It's not one of the listed ways you can get Steak'n'Shake chili, as far as I can tell -- they have chili three way and five ways, but four? Forget that!*
No, four-way is what a failed stoplight devolves to: if the light is out, absent other signage or someone directing traffic, the intersection becomes a four-way stop. There are no significant exceptions to this rule.
From my workplace, one of the city's major intersections is readily visible. During rush hour (which runs from about four to six-thirty p.m., a long hour), the traffic light failed: power was out. Our lights were flickering, but we have a big UPS and a generator; about all that happens is the lights blink, the vending machines go off and on, and our internet connectivity becomes variable-- Yeah, that last will be looked into today; it shouldn't happen.

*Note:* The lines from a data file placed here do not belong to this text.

(** * The ledger engines of AHalic/Blockchain

    The repository holds two variants of one educational ledger:
    - [bitcoin.py]: blocks carry a nonce, a compact target ([nbits]) and the
      list of pending transactions; [proof_of_work] builds, mines and appends
      a block;
    - [blockchain.py]: blocks carry a [proof]; [proof_of_work] searches the
      proof and the route [mine_block] appends the block.

    Both are embedded below, function by function.  Blocks are Python
    dictionaries and are modelled as finite maps from keys to values; the
    list of pending transactions is one shared list object and lives in a
    store; [hashlib.sha256] is a parameter of the development, and is also
    implemented ([SHA256.digest]) so that the functions can be run on
    concrete ledgers. *)

From Stdlib Require Import ZArith String Ascii List Lia HexadecimalString.
From Stdlib Require Import HexadecimalN.
From Stdlib Require Import Init.Byte.
From stdpp Require Import base gmap strings list vector pretty sorting.
Import ListNotations.

Open Scope string_scope.
Open Scope list_scope.
Open Scope Z_scope.

(** ** Python values that the code raises and returns *)

Inductive exn : Set :=
  | KeyError (key : string)
  | IndexError
  | TypeError
  | ValueError.

Inductive res (A : Type) : Type :=
  | Ok (a : A)
  | Raise (e : exn).
Arguments Ok {A} a.
Arguments Raise {A} e.

#[global] Instance res_ret : MRet res := λ A a, Ok a.
#[global] Instance res_bind : MBind res :=
  λ A B f m, match m with Ok a => f a | Raise e => Raise e end.

(** [d[key]] on a dictionary. *)
Definition getitem {V : Type} (d : gmap string V) (key : string) : res V :=
  match d !! key with
  | Some v => Ok v
  | None => Raise (KeyError key)
  end.

(** [1 << k] *)
Definition lshift1 (k : Z) : res Z :=
  if k <? 0 then Raise ValueError else Ok (Z.shiftl 1 k).

(** ** Hexadecimal text *)

Definition hex_digit (n : N) : ascii :=
  ascii_of_N (if (n <? 10)%N then 48 + n else 87 + n)%N.

Definition hex_of_byte (b : byte) : string :=
  String (hex_digit (Byte.to_N b / 16))
    (String (hex_digit (Byte.to_N b mod 16)) "").

Definition hex (bs : list byte) : string :=
  fold_right (λ b s, hex_of_byte b +:+ s) "" bs.

(** A SHA-256 digest is 32 bytes; [hexdigest] renders it as 64 lowercase
    hexadecimal characters. *)
Abbreviation digest := (vec byte 32).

But this isn't about my office's lack of cute pet videos. It's about what people did at a high-traffic, multilane intersection. It wasn't pretty. There were lots of near-misses, though no actual crashes. People were zooming though as if the lack of a light meant "do your own thing!" There were the ones who didn't even slow down, the rolling stops, the swerves and unsignaled turns; there were people sitting stopped for turn after turn, trying to understand it all. There were even a few drivers who stopped their cars in the intersection!
That's not how this works. That's not how any of this works. It's a question on the driving exam and the answer is, when the traffic light goes out, the intersection is to be treated as a four-way stop.
Please.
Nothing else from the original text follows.